Given the entries that follow, write out exactly the lines starting at the one containing "(** ** Broadcast channels *)" and ending at the one containing "(** [broadcast::channel(32)]. *)", both ends included, and only those.

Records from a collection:
....

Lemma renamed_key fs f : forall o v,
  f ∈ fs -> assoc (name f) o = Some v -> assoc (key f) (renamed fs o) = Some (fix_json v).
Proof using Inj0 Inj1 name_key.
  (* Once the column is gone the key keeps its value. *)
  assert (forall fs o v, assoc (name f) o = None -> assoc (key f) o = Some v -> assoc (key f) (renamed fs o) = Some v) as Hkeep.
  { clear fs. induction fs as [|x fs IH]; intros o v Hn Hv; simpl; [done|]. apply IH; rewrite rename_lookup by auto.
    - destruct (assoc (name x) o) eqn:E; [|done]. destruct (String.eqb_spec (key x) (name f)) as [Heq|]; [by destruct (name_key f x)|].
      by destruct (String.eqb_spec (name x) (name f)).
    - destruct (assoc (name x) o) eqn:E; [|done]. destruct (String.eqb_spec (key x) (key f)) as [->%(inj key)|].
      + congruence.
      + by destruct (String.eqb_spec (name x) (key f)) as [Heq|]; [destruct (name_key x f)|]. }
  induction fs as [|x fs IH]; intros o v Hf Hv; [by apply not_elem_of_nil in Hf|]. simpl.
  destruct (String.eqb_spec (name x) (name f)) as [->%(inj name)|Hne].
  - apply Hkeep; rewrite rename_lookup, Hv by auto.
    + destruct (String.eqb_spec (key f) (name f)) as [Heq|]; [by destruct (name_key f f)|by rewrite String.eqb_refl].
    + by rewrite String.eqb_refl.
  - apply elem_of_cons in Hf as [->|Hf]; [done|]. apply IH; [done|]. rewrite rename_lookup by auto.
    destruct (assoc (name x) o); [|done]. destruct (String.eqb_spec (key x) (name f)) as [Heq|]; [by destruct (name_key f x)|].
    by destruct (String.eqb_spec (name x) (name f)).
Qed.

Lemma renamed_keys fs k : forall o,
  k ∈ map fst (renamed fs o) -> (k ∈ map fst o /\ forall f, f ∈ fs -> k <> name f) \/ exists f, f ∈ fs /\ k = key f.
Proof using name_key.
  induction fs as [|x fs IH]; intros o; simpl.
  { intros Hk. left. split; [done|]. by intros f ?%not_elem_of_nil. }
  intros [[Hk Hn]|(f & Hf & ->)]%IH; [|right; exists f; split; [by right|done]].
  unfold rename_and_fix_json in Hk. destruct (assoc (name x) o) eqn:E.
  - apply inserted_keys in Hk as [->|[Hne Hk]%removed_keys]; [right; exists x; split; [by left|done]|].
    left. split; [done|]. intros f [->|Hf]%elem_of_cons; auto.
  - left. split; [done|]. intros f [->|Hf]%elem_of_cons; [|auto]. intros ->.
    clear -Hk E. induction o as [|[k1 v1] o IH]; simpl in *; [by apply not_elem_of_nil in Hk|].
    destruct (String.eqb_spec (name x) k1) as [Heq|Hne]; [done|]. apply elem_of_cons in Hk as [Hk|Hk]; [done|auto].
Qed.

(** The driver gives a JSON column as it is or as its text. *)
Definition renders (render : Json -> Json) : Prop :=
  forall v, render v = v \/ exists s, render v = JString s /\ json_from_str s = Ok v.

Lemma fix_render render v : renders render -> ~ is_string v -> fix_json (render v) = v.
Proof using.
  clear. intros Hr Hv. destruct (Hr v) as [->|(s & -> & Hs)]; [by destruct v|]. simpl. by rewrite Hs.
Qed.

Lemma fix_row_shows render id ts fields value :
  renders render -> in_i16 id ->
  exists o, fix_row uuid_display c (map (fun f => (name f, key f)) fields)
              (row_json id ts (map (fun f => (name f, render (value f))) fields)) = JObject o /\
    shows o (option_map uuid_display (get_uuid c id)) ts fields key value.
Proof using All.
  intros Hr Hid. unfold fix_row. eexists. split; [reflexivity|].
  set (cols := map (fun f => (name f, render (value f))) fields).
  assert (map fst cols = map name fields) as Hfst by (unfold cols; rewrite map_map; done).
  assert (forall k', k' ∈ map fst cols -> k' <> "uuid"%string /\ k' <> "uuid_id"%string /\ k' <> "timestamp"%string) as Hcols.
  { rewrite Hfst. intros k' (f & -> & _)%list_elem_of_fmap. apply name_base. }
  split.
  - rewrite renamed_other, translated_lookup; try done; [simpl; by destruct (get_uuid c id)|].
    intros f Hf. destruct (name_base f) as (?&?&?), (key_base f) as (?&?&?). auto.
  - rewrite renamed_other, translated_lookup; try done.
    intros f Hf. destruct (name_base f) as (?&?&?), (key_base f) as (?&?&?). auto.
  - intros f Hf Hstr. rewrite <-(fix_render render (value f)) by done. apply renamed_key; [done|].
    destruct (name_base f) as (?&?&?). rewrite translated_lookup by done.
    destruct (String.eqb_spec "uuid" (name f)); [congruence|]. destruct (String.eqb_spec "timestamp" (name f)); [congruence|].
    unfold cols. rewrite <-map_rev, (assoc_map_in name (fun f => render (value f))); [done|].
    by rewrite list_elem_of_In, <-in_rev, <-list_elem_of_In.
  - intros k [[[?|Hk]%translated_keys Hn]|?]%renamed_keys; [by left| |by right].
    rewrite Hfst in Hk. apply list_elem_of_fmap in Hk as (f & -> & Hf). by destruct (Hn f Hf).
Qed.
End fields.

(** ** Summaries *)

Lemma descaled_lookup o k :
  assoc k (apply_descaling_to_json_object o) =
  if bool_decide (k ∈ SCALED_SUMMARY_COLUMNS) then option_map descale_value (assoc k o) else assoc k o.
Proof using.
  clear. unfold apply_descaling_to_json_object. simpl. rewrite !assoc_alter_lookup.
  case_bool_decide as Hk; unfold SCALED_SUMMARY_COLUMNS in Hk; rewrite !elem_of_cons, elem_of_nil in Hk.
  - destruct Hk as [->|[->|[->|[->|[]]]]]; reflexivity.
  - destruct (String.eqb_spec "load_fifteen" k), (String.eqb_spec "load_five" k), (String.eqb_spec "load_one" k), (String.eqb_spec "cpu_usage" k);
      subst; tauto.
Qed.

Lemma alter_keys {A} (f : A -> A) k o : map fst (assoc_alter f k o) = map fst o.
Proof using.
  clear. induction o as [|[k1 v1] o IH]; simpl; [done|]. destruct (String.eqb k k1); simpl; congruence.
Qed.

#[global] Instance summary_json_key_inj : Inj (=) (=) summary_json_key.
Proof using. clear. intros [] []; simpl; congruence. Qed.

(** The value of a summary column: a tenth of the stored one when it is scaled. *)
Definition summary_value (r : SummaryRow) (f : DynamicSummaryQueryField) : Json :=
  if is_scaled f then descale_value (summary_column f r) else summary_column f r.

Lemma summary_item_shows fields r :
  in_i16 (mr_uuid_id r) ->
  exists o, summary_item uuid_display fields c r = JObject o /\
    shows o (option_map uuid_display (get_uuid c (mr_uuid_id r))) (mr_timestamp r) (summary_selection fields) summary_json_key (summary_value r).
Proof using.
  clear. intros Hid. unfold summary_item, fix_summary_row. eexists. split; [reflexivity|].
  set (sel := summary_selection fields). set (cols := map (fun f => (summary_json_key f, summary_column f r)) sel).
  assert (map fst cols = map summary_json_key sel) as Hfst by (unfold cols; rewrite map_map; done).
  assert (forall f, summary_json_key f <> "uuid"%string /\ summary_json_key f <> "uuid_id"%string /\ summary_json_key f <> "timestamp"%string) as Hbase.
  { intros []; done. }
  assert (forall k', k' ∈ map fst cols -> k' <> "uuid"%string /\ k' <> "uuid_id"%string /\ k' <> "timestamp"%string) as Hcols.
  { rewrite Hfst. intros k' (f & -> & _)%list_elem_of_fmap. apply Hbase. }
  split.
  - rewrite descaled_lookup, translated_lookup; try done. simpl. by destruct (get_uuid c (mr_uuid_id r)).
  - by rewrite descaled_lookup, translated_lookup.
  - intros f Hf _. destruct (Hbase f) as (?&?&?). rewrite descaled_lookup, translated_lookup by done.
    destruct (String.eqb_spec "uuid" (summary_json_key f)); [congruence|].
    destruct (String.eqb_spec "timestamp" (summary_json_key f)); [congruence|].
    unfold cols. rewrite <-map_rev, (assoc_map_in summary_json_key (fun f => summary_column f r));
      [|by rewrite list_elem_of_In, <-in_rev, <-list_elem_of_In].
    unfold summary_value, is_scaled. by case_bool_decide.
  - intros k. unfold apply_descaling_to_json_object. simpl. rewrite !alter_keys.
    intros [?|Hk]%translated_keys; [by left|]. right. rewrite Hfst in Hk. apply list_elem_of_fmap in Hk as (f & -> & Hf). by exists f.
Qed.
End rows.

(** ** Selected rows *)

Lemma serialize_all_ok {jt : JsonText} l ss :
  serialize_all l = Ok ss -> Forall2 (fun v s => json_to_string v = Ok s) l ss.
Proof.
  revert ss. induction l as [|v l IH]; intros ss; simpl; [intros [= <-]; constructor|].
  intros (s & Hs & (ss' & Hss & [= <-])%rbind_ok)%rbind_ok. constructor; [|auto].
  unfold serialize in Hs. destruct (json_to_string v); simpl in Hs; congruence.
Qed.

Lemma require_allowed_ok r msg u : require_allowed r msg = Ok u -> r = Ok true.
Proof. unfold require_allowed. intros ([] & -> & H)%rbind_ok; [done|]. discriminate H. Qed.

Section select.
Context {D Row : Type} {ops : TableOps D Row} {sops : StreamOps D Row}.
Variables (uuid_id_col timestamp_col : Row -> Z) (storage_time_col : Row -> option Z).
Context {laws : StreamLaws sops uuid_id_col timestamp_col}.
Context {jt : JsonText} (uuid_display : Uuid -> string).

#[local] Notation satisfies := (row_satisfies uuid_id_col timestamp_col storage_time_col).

....

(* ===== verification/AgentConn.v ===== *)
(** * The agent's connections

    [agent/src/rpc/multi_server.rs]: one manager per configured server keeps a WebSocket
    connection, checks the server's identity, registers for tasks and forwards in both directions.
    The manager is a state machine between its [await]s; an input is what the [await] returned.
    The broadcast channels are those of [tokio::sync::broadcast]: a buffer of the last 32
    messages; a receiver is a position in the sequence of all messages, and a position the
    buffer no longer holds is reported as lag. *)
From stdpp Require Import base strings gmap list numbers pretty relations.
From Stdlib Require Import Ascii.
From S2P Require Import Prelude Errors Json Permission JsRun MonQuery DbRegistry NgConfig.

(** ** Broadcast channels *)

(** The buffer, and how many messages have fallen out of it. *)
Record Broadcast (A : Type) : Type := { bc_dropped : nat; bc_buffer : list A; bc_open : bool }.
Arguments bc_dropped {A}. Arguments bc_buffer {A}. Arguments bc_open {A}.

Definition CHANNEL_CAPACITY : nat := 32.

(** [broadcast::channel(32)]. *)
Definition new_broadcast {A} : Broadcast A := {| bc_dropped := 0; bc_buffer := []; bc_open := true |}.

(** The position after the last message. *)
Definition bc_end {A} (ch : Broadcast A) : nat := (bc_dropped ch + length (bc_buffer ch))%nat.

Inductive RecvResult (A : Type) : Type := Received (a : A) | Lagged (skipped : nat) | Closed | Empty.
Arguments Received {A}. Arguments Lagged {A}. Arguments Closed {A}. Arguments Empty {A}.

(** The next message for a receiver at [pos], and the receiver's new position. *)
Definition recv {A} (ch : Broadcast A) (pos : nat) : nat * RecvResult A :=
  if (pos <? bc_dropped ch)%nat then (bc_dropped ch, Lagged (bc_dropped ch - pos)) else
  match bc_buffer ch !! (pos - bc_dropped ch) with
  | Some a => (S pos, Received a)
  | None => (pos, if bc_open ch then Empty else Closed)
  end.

....

▶ Response to the task
(** ** Broadcast channels *)

(** The buffer, and how many messages have fallen out of it. *)
Record Broadcast (A : Type) : Type := { bc_dropped : nat; bc_buffer : list A; bc_open : bool }.
Arguments bc_dropped {A}. Arguments bc_buffer {A}. Arguments bc_open {A}.

Definition CHANNEL_CAPACITY : nat := 32.

(** [broadcast::channel(32)]. *)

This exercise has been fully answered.